We are just now giving one team the ability to try other methodologies and they're asking me to simply learn with them, so this will be a great opportunity for me to get more experience, but all they want to do is kanban / scrum, where they have a 2 week cadence, less meetings, less documentation, and still no product vision or guidance.

As a company our main issue is that our Scope, Cost, Time are all fixed. Imo REGARDLESS of what methodology or metric we try to drive, we will fail, because those constraints are unrealistic. We have 65 projects that must be completed before the end of the year, not including regular operations / break fix, AND carry over from last year. Some of which have constraints outside of our org, and not all of those projects are even ours, a good deal of them are outside our org and we literally cannot say no to them.

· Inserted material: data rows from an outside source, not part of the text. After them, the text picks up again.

(* ===== verification/Erasure.v ===== *)
(** * Erasure: sharding, reconstruction and repair

    Models [crates/mini-erasure/src]: [error.rs], [code.rs] and [health.rs].
    A [usize] parameter is a [Z] whose sum wraps at 64 bits, as the release
    profile compiles it; positions and lengths are [nat].  Indexing a missing
    shard panics in the source; the default used here is never reached for
    parameters [ErasureParams_new] accepts without wrapping. *)

From Stdlib Require Import ZArith Lia.
From stdpp Require Import base list.
From S2P Require Import Prelude Crypto GF256 Matrix.
Open Scope Z_scope.

Inductive ErasureError :=
| EmptyData
| InvalidParams (data_shards parity_shards : Z)
| WrongShardCount (expected got : nat)
| TooManyMissingShards (available needed : nat)
| SingularSubmatrix
| IntegrityMismatch (shard_index : nat).
#[global] Instance ErasureError_eq_dec : EqDecision ErasureError.
Proof. solve_decision. Defined.

(** ** [code.rs] *)
Record ErasureParams := mkErasureParams { data_shards : Z; parity_shards : Z }.
#[global] Instance ErasureParams_eq_dec : EqDecision ErasureParams.
Proof. solve_decision. Defined.

Definition ErasureParams_new (data_shards parity_shards : Z) : result ErasureError ErasureParams :=
  if (data_shards =? 0) || (parity_shards =? 0) || (255 <? wrapping_add 64 data_shards parity_shards)
  then Err (InvalidParams data_shards parity_shards)
  else Ok (mkErasureParams data_shards parity_shards).

Definition k_of (p : ErasureParams) : nat := Z.to_nat (data_shards p).
Definition m_of (p : ErasureParams) : nat := Z.to_nat (parity_shards p).
Definition total_shards (p : ErasureParams) : nat := k_of p + m_of p.

Record Shard := mkShard { sh_index : nat; sh_bytes : bytes }.
#[global] Instance Shard_eq_dec : EqDecision Shard.
Proof. solve_decision. Defined.

Record EncodedData := mkEncodedData {
  e_params : ErasureParams;
  e_original_len : nat;
  e_shards : list Shard;
}.

(** [usize::div_ceil]. *)
Definition div_ceil (a b : nat) : nat := Nat.div (a + b - 1) b.

(** The data laid out in rows of [shard_len], zero-padded. *)
Definition data_matrix (k shard_len : nat) (data : bytes) : Matrix :=
  build k shard_len (fun i col => nth (i * shard_len + col) data 0).

Definition row_bytes (r : Matrix) (i : nat) : bytes := map (get r i) (seq 0 (m_cols r)).

Definition encode (data : bytes) (params : ErasureParams) : result ErasureError EncodedData :=
  match data with
  | [] => Err EmptyData
  | _ =>
      let shard_len := div_ceil (length data) (k_of params) in
      let d := data_matrix (k_of params) shard_len data in
      let g := generator_matrix (k_of params) (m_of params) in
      let r := mat_mul g d in
      let shards := map (fun i => mkShard i (row_bytes r i)) (seq 0 (m_rows r)) in
      Ok (mkEncodedData params (length data) shards)
  end.

(** [iter().enumerate().filter_map(|(i, x)| if f(x) { Some(i) } else { None })]. *)
Definition positions {A} (f : A -> bool) (l : list A) : list nat :=
  omap id (imap (fun i x => if f x then Some i else None) l).

Definition shard_bytes_at (shards : list (option Shard)) (i : nat) : bytes :=
  match nth i shards None with Some s => sh_bytes s | None => [] end.

(** The survivors' bytes as a matrix, one row per chosen shard; a shard
    shorter than the first leaves zeros, a longer one is cut. *)
Definition survivor_matrix (k shard_len : nat) (shards : list (option Shard)) (chosen : list nat) : Matrix :=
  build k shard_len (fun row col => nth col (shard_bytes_at shards (nth row chosen 0%nat)) 0).

Definition is_some {A} (o : option A) : bool := match o with Some _ => true | None => false end.

Definition reconstruct (params : ErasureParams) (shards : list (option Shard)) (original_len : nat)
    : result ErasureError bytes :=
  let n := total_shards params in
  _ ← fail_if (negb (Nat.eqb (length shards) n)) (WrongShardCount n (length shards));
  let available := positions is_some shards in
  _ ← fail_if (Nat.ltb (length available) (k_of params))
        (TooManyMissingShards (length available) (k_of params));
  let chosen := take (k_of params) available in
  let shard_len := length (shard_bytes_at shards (nth 0 chosen 0%nat)) in
  let g := generator_matrix (k_of params) (m_of params) in
  let s := select_rows g chosen in
  s_inv ← ok_or (invert s) SingularSubmatrix;
  let a := survivor_matrix (k_of params) shard_len shards chosen in
  let d := mat_mul s_inv a in
  let out := concat (map (fun i => map (get d i) (seq 0 shard_len)) (seq 0 (k_of params))) in
  Ok (take original_len out).

Definition regenerate_shard (params : ErasureParams) (original_data : bytes) (shard_len index : nat) : bytes :=
  let g := generator_matrix (k_of params) (m_of params) in
  let row := row g index in
  let d := data_matrix (k_of params) shard_len original_data in
  row_bytes (mat_mul row d) 0.

(** ** [health.rs] *)
Section Health.
Context {P : Primitives}.

Definition shard_digest (b : bytes) : bytes := blake3 b.
Definition verify_shard (shard : Shard) (expected_digest : bytes) : bool :=
  bool_decide (shard_digest (sh_bytes shard) = expected_digest).

Record RepairPlan := mkRepairPlan { rp_missing : list nat; rp_reconstructable : bool }.

Definition plan_repair (params : ErasureParams) (shards : list (option Shard)) (expected_digests : list bytes)
    : RepairPlan :=
  let is_verified := zip_with (fun maybe_shard expected =>
    match maybe_shard with Some shard => verify_shard shard expected | None => false end)
    shards expected_digests in
  let missing := positions negb is_verified in
  let verified_count := countb (fun ok => ok) is_verified in
  mkRepairPlan missing (Nat.leb (k_of params) verified_count).

(** [filter(|shard| verify_shard(shard, *expected)).cloned()]. *)
Definition keep_verified (maybe_shard : option Shard) (expected : bytes) : option Shard :=
  match maybe_shard with
  | Some shard => if verify_shard shard expected then Some shard else None
  | None => None
  end.

(** [Vec::resize] with zeros. *)
Definition resize (n : nat) (b : bytes) : bytes := take n b ++ replicate (n - length b) 0.

(** [iter().flatten().next()]. *)
Definition first_some {A} (l : list (option A)) : option A := head (omap id l).

Definition repair (params : ErasureParams) (shards : list (option Shard)) (expected_digests : list bytes)
    (original_len : nat) : result ErasureError (list Shard) :=
  let n := total_shards params in
  _ ← fail_if (negb (Nat.eqb (length shards) n) || negb (Nat.eqb (length expected_digests) n))
        (WrongShardCount n (length shards));
  let verified := zip_with keep_verified shards expected_digests in
  let missing := positions (fun s => negb (is_some s)) verified in
  match missing with
  | [] => Ok []
  | _ =>
      original_data ← reconstruct params verified original_len;
      let shard_len := match first_some verified with Some s => length (sh_bytes s) | None => 0%nat end in
      let padded := resize (shard_len * k_of params) original_data in
      Ok (map (fun index => mkShard index (regenerate_shard params padded shard_len index)) missing)
  end.

End Health.
Record MonetaryLedger := mkMonetaryLedger {
  genesis_circulating : Amount;
  total_issued : Amount;
  policy_time_ms : Z;
  last_epoch : option Z;
  positions_of : list VestingPosition;
}.

Definition MonetaryLedger_new (g : Amount) : MonetaryLedger := mkMonetaryLedger g 0 0 None [].

Definition total_supply (l : MonetaryLedger) : result EconomyError Amount :=
  amount_add (genesis_circulating l) (total_issued l).

Fixpoint circulating_loop (circulating : Amount) (now : Z) (ps : list VestingPosition) : result EconomyError Amount :=
  match ps with
  | [] => Ok circulating
  | p :: ps' => v ← vested_at p now; c ← amount_add circulating v; circulating_loop c now ps'
  end.
Definition circulating_supply (l : MonetaryLedger) : result EconomyError Amount :=
  circulating_loop (genesis_circulating l) (policy_time_ms l) (positions_of l).

Definition locked_supply (l : MonetaryLedger) : result EconomyError Amount :=
  total ← total_supply l;
  circulating ← circulating_supply l;
  amount_sub total circulating.

Definition allocations (grants : list VestingGrant) (channel : Channel) : list Allocation :=
  map (fun g => mkAllocation (vg_beneficiary g) (vg_amount g))
    (List.filter (fun g => bool_decide (vg_channel g = channel)) grants).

Our VP is basically just saying, I don't understand why I can't get that many projects done when we have more engineers than projects, and he's been unable to understand that projects with no vision require a LOT of research and setup time, not to mention the ITIL processes that weigh down the scrum teams, AND the built in delays due to outside orgs having 14 day turn arounds...

Honestly, I have no idea what to do at this point other than to just try and preach the scrum guide, so far my Lunch and Learn sessions have been very underwhelming, the majority of the engineers don't even show up, the moral of the engineers is that this is all a joke and they just want to get the work done.

Wow, you have a real struggle ahead of you. I realize this is a scrum.org forum but I'm going to suggest that you focus on agile rather than Scrum. Since your "VP likes agile and thinks it would be great to get the benefits of agile," then work on giving him agile. Coach empiricism and help adapt process/work to utilize that model. A very simplified explanation of the core of empiricism is transparency of information, inspect all known information, adapt to what is best based on that information. A little on each part.

Transparency - Everyone inside and outside of the team doing the work should be have access to any information about the actual work being done. Just as the engineering team is willing to let anyone know what they are doing and why, the external individuals should do the same. Because often the information from the external individuals will become pertinent to the engineering staff and used to adapt. No one should assume that anyone else knows the information that they do or try to determine if their information is relevant to anyone. Share everything and let the individuals determine if it is relevant.

Inspect - All information available should be constantly inspected. Another way of viewing that is that everyone should be looking for any new information that could impact the work they are doing. Any impact identified should be raised to the team for discussion.

Adapt - All decisions should be made based on the information you have now. Do not try to predict what might happen in the future or what could possibly needed/requested by someone at some point in time. Make your decisions now based on what you know. As transparency provides new information and inspection determines a possible impact, adapt your decisions in order to accommodate the new information.

Scrum is based on that same principle. The roles, events, artifacts are all prescribed to aid in the transparency, inspect, adapt process. As you get people to appreciate the empirical methodology, it will be easier for them to start understanding the benefits of Scrum.

Kanban and Scrum can co-exist very well. Check out the scrum.org Professional Scrum with Kanban certification page and review the suggested reading, especially the guide provided there. But there is still need for product vision and guidance. Otherwise you end up with a lot of people doing a lot of work that becomes silos of technology. If no one actually talks to the stakeholders and gives guidance how do the people building stuff know that they are building what is going to be used?